In [2]:
import numpy as np

## Regression - Polynomial features

In [3]:
import sklearn

# check sklearn version
print('The scikit-learn version is {}.'.format(sklearn.__version__))

The scikit-learn version is 1.4.1.post1.


# 3a 

In [4]:
# import the dataset
from sklearn.datasets import fetch_california_housing
california = fetch_california_housing()

# not required by the assignment but good to see
print(california.DESCR)

.. _california_housing_dataset:

California Housing dataset
--------------------------

**Data Set Characteristics:**

:Number of Instances: 20640

:Number of Attributes: 8 numeric, predictive attributes and the target

:Attribute Information:
    - MedInc        median income in block group
    - HouseAge      median house age in block group
    - AveRooms      average number of rooms per household
    - AveBedrms     average number of bedrooms per household
    - Population    block group population
    - AveOccup      average number of household members
    - Latitude      block group latitude
    - Longitude     block group longitude

:Missing Attribute Values: None

This dataset was obtained from the StatLib repository.
https://www.dcc.fc.up.pt/~ltorgo/Regression/cal_housing.html

The target variable is the median house value for California districts,
expressed in hundreds of thousands of dollars ($100,000).

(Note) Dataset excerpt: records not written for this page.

(* ===== verification/Scoreboard.v ===== *)
(** * The scoreboard loops shared by the block testbenches

    Every scoreboard of verification/block keeps [self.passed] ([None], [True]
    or [False]), drains its analysis FIFOs in [check_phase] and asserts in
    [final_phase].  Two shapes of [check_phase] occur: a loop over two FIFOs
    that are read in lock step ([check_pairs]), and a loop over a single FIFO
    ([check_items]).  The class [PairSpec] is the contract between a per-item
    check and these loops. *)

From S2P Require Import Prelude.
From stdpp Require Import base list.
From Stdlib Require Import ZArith Lia.

(** [if self.passed is None: self.passed = True] *)
Definition set_initial (passed : option bool) : option bool :=
  match passed with
  | None => Some true
  | Some b => Some b
  end.

(** [final_phase]: [if not self.passed: ...; assert False]. *)
Definition final_phase (passed : option bool) : result unit :=
  match passed with
  | Some true => Ok tt
  | _ => Raise AssertionError
  end.

Section Pairs.
Context {I O : Type}.
(** The part of the loop body after both [try_get] calls succeeded. *)
Variable check_item : I -> O -> option bool -> result (option bool).

Fixpoint check_pairs (inp : list I) (out : list O) (passed : option bool)
  : result (option bool) :=
  match inp, out with
  | [], _ :: _ => Ok (Some false)     (* "No input item for output item" *)
  | _ :: _, [] => Ok (Some false)     (* "No output item for input item" *)
  | [], [] => Ok passed
  | item_inp :: inp, item_out :: out =>
      let! passed := check_item item_inp item_out (set_initial passed) in
      check_pairs inp out passed
  end.
End Pairs.

(** Checking wrapped output items. *)
Lemma check_pairs_out {I O O'} (check_item : I -> O' -> option bool -> result (option bool))
    (wrap : O -> O') inp outp passed :
  check_pairs check_item inp (wrap <$> outp) passed
  = check_pairs (fun i o => check_item i (wrap o)) inp outp passed.
Proof.
  revert outp passed. induction inp as [|i inp IH]; intros [|o outp] passed; try done.
  cbn [fmap list_fmap check_pairs]. destruct (check_item _ _ _); [apply IH|done].
Qed.

(** What a per-item check promises: on a well-formed input item it returns, and
    it clears [passed] exactly when the output item is not the expected one. *)
Class PairSpec {I O} (check_item : I -> O -> option bool -> result (option bool))
    (wf : I -> Prop) (matches : I -> O -> Prop) := {
  pair_matches_dec :: forall i o, Decision (matches i o);
  pair_spec i o b : wf i ->
    check_item i o (Some b) = Ok (Some (b && bool_decide (matches i o)));
}.

Section PairsFacts.
Context {I O : Type} {check_item : I -> O -> option bool -> result (option bool)}
  {wf : I -> Prop} {matches : I -> O -> Prop} `{PS : !PairSpec check_item wf matches}.

Lemma check_pairs_some inp out b :
  Forall wf inp ->
  exists b', check_pairs check_item inp out (Some b) = Ok (Some b')
    /\ (b' = true <-> b = true /\ Forall2 matches inp out).
Proof.
  intros Hwf. revert out b. induction Hwf as [|i inp Hi Hwf IH]; intros [|o out] b; simpl.
  - exists b. split; [done|]. split; [|tauto]. intros ->. split; constructor.
  - exists false. split; [done|]. split; [done|]. intros [_ H]. inversion H.
  - exists false. split; [done|]. split; [done|]. intros [_ H]. inversion H.
  - rewrite pair_spec by done. simpl.
    destruct (IH out (b && bool_decide (matches i o))) as (b' & -> & Hb).
    exists b'. split; [done|]. rewrite Hb, andb_true_iff, bool_decide_eq_true, Forall2_cons. tauto.
Qed.

(** The verdict of a run: no exception, and success exactly when at least one
    pair was seen, the queues have equal length and all pairs agree. *)
Lemma check_pairs_verdict inp out :
  Forall wf inp ->
  exists p, check_pairs check_item inp out None = Ok p
    /\ (final_phase p = Ok tt <-> inp <> [] /\ Forall2 matches inp out).
Proof.
  intros Hwf. destruct inp as [|i inp], out as [|o out]; simpl.
  - exists None. split; [done|]. split; [done|]. by intros [[] _].
  - exists (Some false). split; [done|]. split; [done|]. intros [_ H]. inversion H.
  - exists (Some false). split; [done|]. split; [done|]. intros [_ H]. inversion H.
  - inversion Hwf; subst. rewrite pair_spec by done. simpl.
    destruct (check_pairs_some inp out (bool_decide (matches i o))) as (b & -> & Hb); [done|].
    exists (Some b). split; [done|].
    rewrite bool_decide_eq_true in Hb. rewrite Forall2_cons.
    transitivity (b = true); [by destruct b|]. rewrite Hb.
    split; [intros [??]; by repeat split|by intros (_ & ? & ?)].
Qed.

Lemma check_pairs_iff inp out :
  Forall wf inp ->
  (rbind (check_pairs check_item inp out None) final_phase = Ok tt
   <-> inp <> [] /\ Forall2 matches inp out).
Proof.
  intros Hwf. by destruct (check_pairs_verdict inp out Hwf) as (p & -> & Hp).
Qed.

Lemma check_pairs_fail inp out :
  Forall wf inp -> ~ (inp <> [] /\ Forall2 matches inp out) ->
  rbind (check_pairs check_item inp out None) final_phase = Raise AssertionError.
Proof.
  intros Hwf Hn. destruct (check_pairs_verdict inp out Hwf) as (p & -> & Hp). simpl.
  destruct p as [[]|]; [|done..]. exfalso. by apply Hn, Hp.
Qed.

(** The verdict on what two monitors saw of the same items. *)
Lemma check_pairs_seen {X} (seen_in : X -> I) (seen_out : X -> O) (xs : list X) :
  Forall (fun x => wf (seen_in x)) xs ->
  (rbind (check_pairs check_item (seen_in <$> xs) (seen_out <$> xs) None) final_phase = Ok tt
   <-> xs <> [] /\ Forall (fun x => matches (seen_in x) (seen_out x)) xs).
Proof.
  intros Hwf. rewrite check_pairs_iff by (by apply Forall_fmap). 
  rewrite Forall2_fmap, Forall2_diag_iff. split; (intros [Hne H]; split; [|exact H]).
  - intros ->. by apply Hne.
  - intros E. apply Hne. by destruct xs.
Qed.
End PairsFacts.

Section Items.
Context {I : Type}.
(** The body of [while self.port.can_get()] after the [try_get]. *)
Variable check_item : I -> option bool -> result (option bool).

Fixpoint check_items (items : list I) (passed : option bool) : result (option bool) :=
  match items with
  | [] => Ok passed
  | item :: items =>
      let! passed := check_item item (set_initial passed) in
      check_items items passed
  end.
End Items.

This dataset was derived from the 1990 U.S. census, using one row per ce

Creating the data matrix

In [None]:
# create the data matrix
D = california.data
y = california.target
n,d = D.shape
print(f"Number of samples: {n}")
print(f"Dimension of the features: {d}")

Number of samples: 20640
Dimension of the features: 8


Preprocessing

In [10]:
from sklearn.preprocessing import StandardScaler

# Scale the data matrix using the StandardScaler
scaler = StandardScaler()
D_scaled = scaler.fit_transform(D)

Creating a design matrix with polynomial features

In [11]:
# using the scaled data matrix
from sklearn.preprocessing import PolynomialFeatures
aff = PolynomialFeatures(2,include_bias=True)
X = aff.fit_transform(D_scaled)

print("Shape of the design matrix:", X.shape)

Shape of the design matrix: (20640, 45)


# 3b

Training the model

In [12]:
from sklearn.linear_model import LinearRegression

# fit the LinearRegression model
reg_model = LinearRegression()
reg_model.fit(X, y)


feature_names = aff.get_feature_names_out(california.feature_names)
coefficients = reg_model.coef_

Print the results

In [15]:
# get the regression parameters for the required features
beta_MedInc = coefficients[np.where(feature_names == "MedInc")]
beta_MedIncAveBedrms = coefficients[np.where(feature_names == "MedInc AveBedrms")]
beta_HouseAgeAveBedrms = coefficients[np.where(feature_names == "HouseAge AveBedrms")]

# print the results
print(f"Beta_MedInc = {beta_MedInc[0]}, Beta_MedIncAveBedrms = {beta_MedIncAveBedrms[0]}, Beta_HouseAgeAveBedrms = {beta_HouseAgeAveBedrms[0]}")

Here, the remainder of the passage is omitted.